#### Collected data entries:
++++++++

(* ===== verification/IdleLock.v ===== *)
(** The idle lock of the two apps that hold a vault in memory: the effect on the
    session in apps/web/src/App.tsx and the one on the vault in
    apps/desktop/src/App.tsx.  Unlike the extension's worker (Background.v), which
    compares the clock with a stored deadline, they rely on a timer. *)
From stdpp Require Import relations.
From S2P Require Import Prelude Process.

(** The open session or vault, and when the pending timeout is due. *)
Record idle (A : Type) := Idle { shown : option A; timer : option Z }.
Arguments Idle {A}.
Arguments shown {A}.
Arguments timer {A}.

(** The state a client starts in. *)
Definition closed {A} : idle A := Idle None None.

Section Idle.
Context {A : Type} (limit : Z).

(** [setSession(v)] at a time: the cleanup clears the timeout and removes the
    listeners; the effect, when something is open, sets them up again. *)
Definition set_shown (now : Z) (v : option A) : idle A :=
  Idle v (match v with Some _ => Some (now + limit) | None => None end).

(** [reset]: an activity event, listened to only while something is open. *)
Definition reset (now : Z) (s : idle A) : idle A :=
  match shown s with Some _ => Idle (shown s) (Some (now + limit)) | None => s end.

(** [lock], called by the timeout. *)
Definition lock : idle A := Idle None None.

(** A run: the clock, the time of the last activity, and the state. *)
Record run_state := Run { now : Z; last_active : Z; idle_state : idle A }.

(** [late] says that timeouts may run late, as they do on a machine that slept:
    otherwise time does not pass the deadline of a pending one. *)
Inductive idle_step (late : bool) : run_state -> run_state -> Prop :=
| step_set s v : idle_step late s (Run (now s) (now s) (set_shown (now s) v))
| step_active s : idle_step late s (Run (now s) (now s) (reset (now s) (idle_state s)))
| step_fire s d : timer (idle_state s) = Some d -> d <= now s ->
    idle_step late s (Run (now s) (last_active s) lock)
| step_time s t : now s <= t ->
    (late = false -> forall d, timer (idle_state s) = Some d -> t <= d) ->
    idle_step late s (Run t (last_active s) (idle_state s)).

(** While something is open its timeout is set, [limit] after the last activity. *)
Definition timed (s : run_state) : Prop :=
  last_active s <= now s /\
  timer (idle_state s) = match shown (idle_state s) with Some _ => Some (last_active s + limit) | None => None end.

Lemma step_timed late s s' : idle_step late s s' -> timed s -> timed s'.
Proof.
  intros Hs [Hl Ht]. destruct Hs as [s v|s|s d Hd Hn|s t Hn _]; unfold timed; cbn [now last_active idle_state].
  - split; [lia|]. by destruct v.
  - split; [lia|]. unfold reset. destruct (shown (idle_state s)) eqn:E; cbn; [done|by rewrite E, Ht].
  - by split.
  - split; [lia|exact Ht].
Qed.

Lemma reachable_timed late t s : rtc (idle_step late) (Run t t closed) s -> timed s.
Proof.
  intros Hr. apply (rtc_invariant (idle_step late) timed) in Hr; [exact Hr|apply step_timed|]. split; [cbn; lia|done].
Qed.

Lemma punctual_step s s' : 0 <= limit -> idle_step false s s' -> timed s ->
  (is_Some (shown (idle_state s)) -> now s <= last_active s + limit) ->
  is_Some (shown (idle_state s')) -> now s' <= last_active s' + limit.
Proof.
  intros Hlim Hs [_ Ht] Hb Ho. destruct Hs as [s v|s|s d Hd Hn|s t Hn Hp]; cbn in *; [lia|lia|by destruct Ho|].
  destruct Ho as [a Ha]. rewrite Ha in Ht. by apply (Hp eq_refl).
Qed.
End Idle.

Arguments Run {A}.
Arguments now {A}.
Arguments last_active {A}.
Arguments idle_state {A}.

(** The two clients. *)
Definition WEB_IDLE_LOCK_MS : Z := 15 * 60 * 1000.
Definition DESKTOP_IDLE_LOCK_MS : Z := 10 * 60 * 1000.
Definition web_session {A} : Z -> option A -> idle A := set_shown WEB_IDLE_LOCK_MS.
Definition desktop_vault {A} : Z -> option A -> idle A := set_shown DESKTOP_IDLE_LOCK_MS.

(** ** Theorems *)
Section Theorems.
Context {A : Type} (limit : Z).

(** C23: as long as timeouts run on time, nothing stays open longer than the limit
    after the last activity, whatever is opened, changed, closed and touched in
    between; and a timeout is pending for exactly as long as something is open. *)
Theorem idle_lock_punctual t (s : run_state (A := A))
  (Hlim : 0 <= limit) (Hr : rtc (idle_step limit false) (Run t t closed) s) :
  (is_Some (shown (idle_state s)) <-> is_Some (timer (idle_state s))) /\
  (is_Some (shown (idle_state s)) -> now s <= last_active s + limit).
Proof.
  split.
  - destruct (reachable_timed limit false t s Hr) as [_ ->]. destruct (shown (idle_state s)); split; [intros _; by eexists..|by intros []|by intros []].
  - apply (rtc_invariant (idle_step limit false)
      (fun s => timed limit s /\ (is_Some (shown (idle_state s)) -> now s <= last_active s + limit))) in Hr;
      [exact (proj2 Hr)| |].
    + intros a b Hs [Ht Hb]. split; [by eapply step_timed|by eapply punctual_step].
    + split; [split; [cbn; lia|done]|by intros []].
Qed.

(** The lock depends on the timer alone: when timeouts run late, the first
    activity after any time away finds the vault open and keeps it open. *)
Theorem late_timer_keeps_open t (a : A) away (Ha : 0 <= away) :
  exists s, rtc (idle_step limit true) (Run t t closed) s /\
    now s = t + away /\ idle_state s = Idle (Some a) (Some (t + away + limit)).
Proof.
  exists (Run (t + away) (t + away) (Idle (Some a) (Some (t + away + limit)))). split; [|done].
  eapply rtc_l; [apply (step_set limit true _ (Some a))|].
  eapply rtc_l; [apply (step_time limit true _ (t + away)); [cbn; lia|done]|].
  apply rtc_once. apply (step_active limit true (Run (t + away) t (Idle (Some a) (Some (t + limit))))).
Qed.
End Theorems.

Lemma idle_lock_punctual_witness :
  exists s : run_state (A := unit), rtc (idle_step WEB_IDLE_LOCK_MS false) (Run 0 0 closed) s /\
    is_Some (shown (idle_state s)) /\ now s <= last_active s + WEB_IDLE_LOCK_MS.
Proof.
  exists (Run 600000 0 (web_session 0 (Some tt))).
  assert (Hr : rtc (idle_step WEB_IDLE_LOCK_MS false) (Run 0 0 closed) (Run 600000 0 (web_session 0 (Some tt)))).
  { eapply rtc_l; [apply (step_set WEB_IDLE_LOCK_MS false _ (Some tt))|]. apply rtc_once.
    apply (step_time WEB_IDLE_LOCK_MS false (Run 0 0 (web_session 0 (Some tt)))); [done|].
    intros _ d [= <-]. by vm_compute. }
  split; [exact Hr|]. split; [by eexists|].
  apply (idle_lock_punctual WEB_IDLE_LOCK_MS 0 _); [by vm_compute|exact Hr|by eexists].
Defined.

++++++++

#### Task statement:
Copy exactly the lines above, starting at the opening line and finishing at the line in which "Section Idle." occurs.

#### Answer section:
(* ===== verification/IdleLock.v ===== *)
(** The idle lock of the two apps that hold a vault in memory: the effect on the
    session in apps/web/src/App.tsx and the one on the vault in
    apps/desktop/src/App.tsx.  Unlike the extension's worker (Background.v), which
    compares the clock with a stored deadline, they rely on a timer. *)
From stdpp Require Import relations.
From S2P Require Import Prelude Process.

(** The open session or vault, and when the pending timeout is due. *)
Record idle (A : Type) := Idle { shown : option A; timer : option Z }.
Arguments Idle {A}.
Arguments shown {A}.
Arguments timer {A}.

(** The state a client starts in. *)
Definition closed {A} : idle A := Idle None None.

Section Idle.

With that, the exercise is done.